Creating a Grade on Pitch Quality
Website: pitching-plus.streamlit.app/
Disclaimer: All data came from Baseball Savant
Introduction
Pitching is one of the most important aspects in baseball. It’s what drives the game. To keep track of the “success” of a pitcher, basic counting stats were derived such as ERA, FIP, K per 9, etc. These are good stats at providing context of a pitcher, but these are result based stats. In other words, they don’t look at the overall quality of a pitcher. They don’t care about the pitches that led to a particular result. It doesn’t care about the fact that a pitcher threw 2 good sliders off the plate, one which was chased, then throwing a hard sinker in on the hands that created a broken bat groundout. These minute details of speed difference, changes in eye level, and in some cases where the batter stands are not considered with these counting stats. That is where the inspiration of the metric Pitching+ comes in. I drew inspiration from Fangraphs’ pitching models while developing my own, using them as a reference to validate and refine my approach.
Methodology
I decided to tackle this by breaking it into two different pitch quality metrics, then combining the two into one. These two metrics are Stuff+ and Location+.

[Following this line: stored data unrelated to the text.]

Fixpoint lower (s : string) : string :=
  match s with
  | EmptyString => EmptyString
  | String c s' => String (lower_char c) (lower s')
  end.

(** [s[:n]]. *)
Definition slice_to (n : nat) (s : string) : string := substring 0 n s.

(** Truth value of an [Optional[str]]: [None] and the empty string are
    false. *)
Definition truthy (content : option string) : bool :=
  match content with
  | None => false
  | Some EmptyString => false
  | Some (String _ _) => true
  end.

(** [str(n)] for an [int]. *)
Definition str_of_int (n : Z) : string := NilZero.string_of_int (Z.to_int n).

(** [print(x)]: the text is handed to standard output, which takes it or
    raises.  The console records the text as handed over; see
    [colorama.print_through] for what the wrapper makes of it. *)
Definition print (ev : console_event) : M unit :=
  fun w =>
    match stdout_faults w with
    | [] => (Returned tt, emit_console ev w)
    | None :: rest => (Returned tt, emit_console ev (set_faults rest w))
    | Some e :: rest => (Raised e, set_faults rest w)
    end.

End Py.

(** ** colorama *)

Module Fore.
Definition ESC : string := String (ascii_of_nat 27) "[".
Definition GREEN : string := ESC ++ "32m".
Definition YELLOW : string := ESC ++ "33m".
Definition RED : string := ESC ++ "31m".
Definition WHITE : string := ESC ++ "37m".
End Fore.

(** The stream wrapper [init(autoreset=True)] puts in the place of
    [sys.stdout] (line 18), on a POSIX system, where nothing is converted
    to console calls.  The wrapper is given every text the script prints;
    [strip] is fixed when the wrapper is made: it holds when standard
    output is not a terminal. *)
Module colorama.

(** [Style.RESET_ALL]. *)
Definition RESET_ALL : string := Fore.ESC ++ "0m".

Definition SOH : ascii := ascii_of_nat 1.
Definition STX : ascii := ascii_of_nat 2.
Definition ESC : ascii := ascii_of_nat 27.
Definition LF : string := String (ascii_of_nat 10) EmptyString.

(** The two character classes of the pattern [ANSI_CSI_RE]: a parameter
    character is a digit or a semicolon, the final character a letter
    a-z or A-Z. *)
Definition is_param (c : ascii) : bool :=
  let n := nat_of_ascii c in
  ((48 <=? n)%nat && (n <=? 57)%nat) || (n =? 59)%nat.

Definition is_letter (c : ascii) : bool :=
  let n := nat_of_ascii c in
  ((65 <=? n)%nat && (n <=? 90)%nat) || ((97 <=? n)%nat && (n <=? 122)%nat).

(** The tail of the pattern: any number of parameter characters, one
    letter, and [\002] if it comes next.  The number of characters
    matched at the head of [s], if the tail matches there. *)
Fixpoint params_letter (s : string) : option nat :=
  match s with
  | EmptyString => None
  | String c rest =>
      if is_param c then option_map S (params_letter rest)
      else if is_letter c then
        match rest with
        | String c' _ => if (c' =? STX)%char then Some 2 else Some 1
        | EmptyString => Some 1
        end
      else None
  end.
(** C9: in any execution, the section in which a [channel_send] returns -1
    leaves the channel exactly as it found it when it acquired the mutex
    (buffer, [read_idx], [write_idx], [count] and all), and no earlier
    section of that call deposited anything: a rejected send enqueues
    nothing. *)
Theorem rejected_send_atomic
    (sched : schedule) (s s' s'' : system) (log : list (nat * action))
    (i : nat) (m : malloc_result) (a : action) (h : handle) (v : double) :
  run sched s = Some (s', log) ->
  step i m s' = Some (s'', a) ->
  tasks s'' !! i = Some (Send h v (SendRet (-1))) ->
  chan s'' = chan s' /\ a = Quiet /\ forall w, ~ In (i, Deposit w) log.
Proof.
  intros Hrun Hst Hret.
  pose proof (run_snoc _ _ _ _ _ _ _ _ Hrun Hst) as Hall.
  pose proof (run_rejected _ _ _ _ _ _ _ Hall Hret) as Hno.
  assert (Ha : a = Quiet).
  { destruct a as [|w|w]; [reflexivity| |].
    - destruct (Hno w). apply in_or_app. right. now left.
    - destruct (step_action_task _ _ _ _ _ Hst) as [t Hi]; [discriminate|].
      destruct (step_ran _ _ _ _ _ _ Hst Hi) as (t' & Hs & Hi').
      apply task_section_take in Hs as [h' ->]. congruence. }
  split; [|split; [assumption|]].
  - apply step_lookup in Hst as [(_ & -> & _)|(t & t' & Hi & Hs & Hts)];
      [reflexivity|].
    assert (t' = Send h v (SendRet (-1))) as ->.
    { rewrite Hts, list_lookup_insert_eq in Hret by (eapply lookup_lt_Some; eauto).
      congruence. }
    pose proof (task_section_call _ _ _ _ _ _ Hs) as Hcall.
    destruct t as [h0 v0 pc| |]; try discriminate.
    cbn [task_section] in Hs.
    destruct (channel_send h0 v0 m pc (chan s')) as [[[c q] b]|] eqn:Hsend;
      [|discriminate].
    injection Hs as <- _ ->.
    destruct (channel_send_shape _ _ _ _ _ _ _ _ Hsend)
      as [(_ & -> & _)|(E & _)]; [reflexivity | congruence].
  - intros w Hin. apply (Hno w), in_or_app. now left.
Qed.

Lemma rejected_send_atomic_witness :
  run sched_s3_before (boot (created 2) calls_s3)
    = Some (sys_s3_closed, log_s3_before)
  /\ step 6 fresh_block sys_s3_closed = Some (sys_s3_late, Quiet)
  /\ tasks sys_s3_late !! 6%nat = Some (Send ChanHandle 9%float (SendRet (-1)))
  /\ chan sys_s3_late = chan sys_s3_closed /\ Quiet = Quiet
  /\ forall w, ~ In (6%nat, Deposit w) log_s3_before.
Proof.
  split; [reflexivity|]. split; [reflexivity|]. split; [reflexivity|].
  apply (rejected_send_atomic sched_s3_before (boot (created 2) calls_s3)
           sys_s3_closed sys_s3_late log_s3_before 6 fresh_block Quiet
           ChanHandle 9%float); reflexivity.
Defined.

(** C4: once the channel is closed, no section of any send deposits a
    value or changes the channel at all, the flag stays set, and every
    [channel_send] that takes the lock from then on returns -1. *)
Theorem closed_rejects_send
    (sched : schedule) (s s' : system) (log : list (nat * action)) :
  closed (chan s) <> 0 ->
  run sched s = Some (s', log) ->
  deposits log = []
  /\ closed (chan s') <> 0
  /\ (forall i h v, tasks s !! i = Some (Send h v SendCall) ->
        In i (map fst sched) ->
        tasks s' !! i = Some (Send h v (SendRet (-1))))
  /\ (forall h v m pc, exists pc',
        channel_send h v m pc (chan s') = Some (chan s', pc', Quiet)).
Proof.
  intros Hc Hrun.
  destruct (run_closed_sends _ _ _ _ Hc Hrun) as (Hdep & Hsend).
  pose proof (run_closed _ _ _ _ Hrun Hc) as Hc'.
  repeat split; auto.
  intros h v m pc.
  destruct (channel_send_closed h v m pc (chan s') Hc') as (pc' & E & _). eauto.
Qed.
Lemma generateRoadmap_effect s w rs y :
  let y' := generateRoadmap s w rs y in
  (age (ui y') = age (ui y) /\ studentName (ui y') = studentName (ui y) /\
   studentId (ui y') = studentId (ui y) /\ testId (ui y') = testId (ui y) /\
   currentQuestion (ui y') = currentQuestion (ui y) /\
   questions (ui y') = questions (ui y) /\ responses (ui y') = responses (ui y) /\
   blockers (ui y') = blockers (ui y) /\ loading (ui y') = false) /\
  ((stage (ui y') = stage (ui y) /\
    (roadmap (ui y') = roadmap (ui y) \/ exists data, roadmap (ui y') = Some data)) \/
   (stage (ui y') = stage_roadmap /\ exists data, roadmap (ui y') = Some data)) /\
  students (store y') = students (store y) /\
  test_responses (store y') = test_responses (store y) /\
  ((remediation_roadmaps (store y') = remediation_roadmaps (store y) /\
    diagnostic_tests (store y') = diagnostic_tests (store y) /\
    blockers_detected (store y') = blockers_detected (store y)) \/
   exists id data,
     testId s = Some id /\ roadmap (ui y') = Some data /\
     remediation_roadmaps (store y')
     = remediation_roadmaps (store y) ++ [mkRoadmapRow id data] /\
     (diagnostic_tests (store y') = diagnostic_tests (store y) \/
      diagnostic_tests (store y')
      = map (complete_test id (overallSeverity (blockers s) rs))
            (diagnostic_tests (store y))) /\
     (blockers_detected (store y') = blockers_detected (store y) \/
      blockers_detected (store y')
      = map (confirm_blocker id) (blockers_detected (store y)))).
Proof.
  unfold generateRoadmap, persist_completion.
  destruct (roadmap_response w) as [| |msg|data]; try (cbn; conjs; auto; fail).
  destruct (testId s) as [id|]; [|cbn; conjs; eauto 10].
  destruct (insert_roadmap w); [|cbn; conjs; eauto 10].
  destruct (update_test w); [|cbn; conjs; eauto 15].
  destruct (0 <? List.length (blockers s)); [destruct (update_blockers w)|];
    cbn; conjs; eauto 15.
Qed.

Lemma detectBlockers_effect s w rs y primary rest :
  detectedBlockers rs = primary :: rest ->
  let y' := detectBlockers s w rs y in
  (age (ui y') = age (ui y) /\ studentName (ui y') = studentName (ui y) /\
   studentId (ui y') = studentId (ui y) /\ testId (ui y') = testId (ui y) /\
   responses (ui y') = responses (ui y) /\ roadmap (ui y') = roadmap (ui y) /\
   blockers (ui y') = primary :: rest /\ loading (ui y') = false) /\
  ((stage (ui y') = stage (ui y) /\ currentQuestion (ui y') = currentQuestion (ui y) /\
    questions (ui y') = questions (ui y)) \/
   (stage (ui y') = stage_confirmatory /\ currentQuestion (ui y') = List.length rs /\
    exists extra, questions (ui y') = questions s ++ extra)) /\
  students (store y') = students (store y) /\
  diagnostic_tests (store y') = diagnostic_tests (store y) /\
  test_responses (store y') = test_responses (store y) /\
  remediation_roadmaps (store y') = remediation_roadmaps (store y) /\
  (blockers_detected (store y') = blockers_detected (store y) \/
   exists id, testId s = Some id /\
     blockers_detected (store y')
     = blockers_detected (store y) ++ map (blocker_row id) (primary :: rest)).
Proof.
  intro Ed. unfold detectBlockers. rewrite Ed.
  destruct (testId s) as [id|]; [destruct (insert_blockers w)|];
    (destruct (confirmatory_batch w) as [| |msg|[qs|q]]; cbn; conjs; eauto 10).
Qed.

(** The response built for the question under the cursor. *)
Lemma handleAnswerSubmit_effect s d w y' :
  handleAnswerSubmit s w (begin (s, d)) = Returned y' ->
  (isBlank (userAnswer s) = true /\ ui y' = s /\ store y' = d) \/
  (isBlank (userAnswer s) = false /\
   exists q, nth_error (questions s) (currentQuestion s) = Some q /\
     let r := mkResponse (currentQuestion s + 1) (q_questionText q) (userAnswer s)
                (q_correctAnswer q) (isCorrectAnswer (userAnswer s) (q_correctAnswer q))
                (q_construct q) (q_difficultyLevel q) in
     let new := responses s ++ [r] in
     let y0 := set (setUserAnswer "") (set (setResponses new) (begin (s, d))) in
     (stage s = stage_main_test /\ List.length new = 10 /\
      y' = detectBlockers s w new (saveResponses s w (firstn 10 new) y0)) \/
     (stage s = stage_confirmatory /\ List.length new = 15 /\
      y' = generateRoadmap s w new (saveResponses s w (skipn 10 new) y0)) \/
     ((stage s = stage_main_test -> List.length new <> 10) /\
      (stage s = stage_confirmatory -> List.length new <> 15) /\
      y' = set (setCurrentQuestion (currentQuestion s + 1)) y0)).
Proof.
  unfold handleAnswerSubmit. destruct (isBlank (userAnswer s)).
  { intros [= <-]. left. auto. }
  destruct (nth_error (questions s) (currentQuestion s)) as [q|]; [|discriminate].
  intro H. right. split; [reflexivity|].
  exists q. split; [reflexivity|]. cbv zeta.
  set (r := mkResponse _ _ _ _ _ _ _) in *. clearbody r.
  unfold MAIN_TEST_LENGTH, CONFIRMATORY_LENGTH in *.
  change (10 + 5) with 15 in *.
  destruct (Stage_eqb (stage s) stage_main_test) eqn:Em; cbn [andb] in *.
  - assert (Es : stage s = stage_main_test) by (now destruct (stage s)).
    destruct (List.length (responses s ++ [r]) =? 10) eqn:El.
    + apply Nat.eqb_eq in El. injection H as <-. left. auto.
    + apply Nat.eqb_neq in El. rewrite Es in H. cbn [Stage_eqb andb] in H.
      injection H as <-. right. right. conjs; auto. rewrite Es. discriminate.
  - destruct (Stage_eqb (stage s) stage_confirmatory) eqn:Ec; cbn [andb] in *.
    + assert (Es : stage s = stage_confirmatory) by (now destruct (stage s)).
      destruct (List.length (responses s ++ [r]) =? 15) eqn:El.
      * apply Nat.eqb_eq in El. injection H as <-. right. left. auto.
      * apply Nat.eqb_neq in El. injection H as <-. right. right. conjs; auto.
        rewrite Es. discriminate.
    + injection H as <-. right. right. conjs; auto.
      * intro Es. rewrite Es in Em. discriminate.
      * intro Es. rewrite Es in Ec. discriminate.
Qed.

Stuff+ looks at the characteristics of a particular pitch: it’s horizontal and vertical movement, velocity, spin rate, release position, and extension. This metric only cares about the pitch before it reaches the plate. It doesn’t look at the location of a pitch. With some advice, I used a pitcher’s fastball speed/break averages and took the difference of that to their other pitches to quantify deceptiveness of a pitch.
Location+ looks at the characteristics that Stuff+ doesn’t look at. These include the location of a pitch, the count, and where the batter stands in the box.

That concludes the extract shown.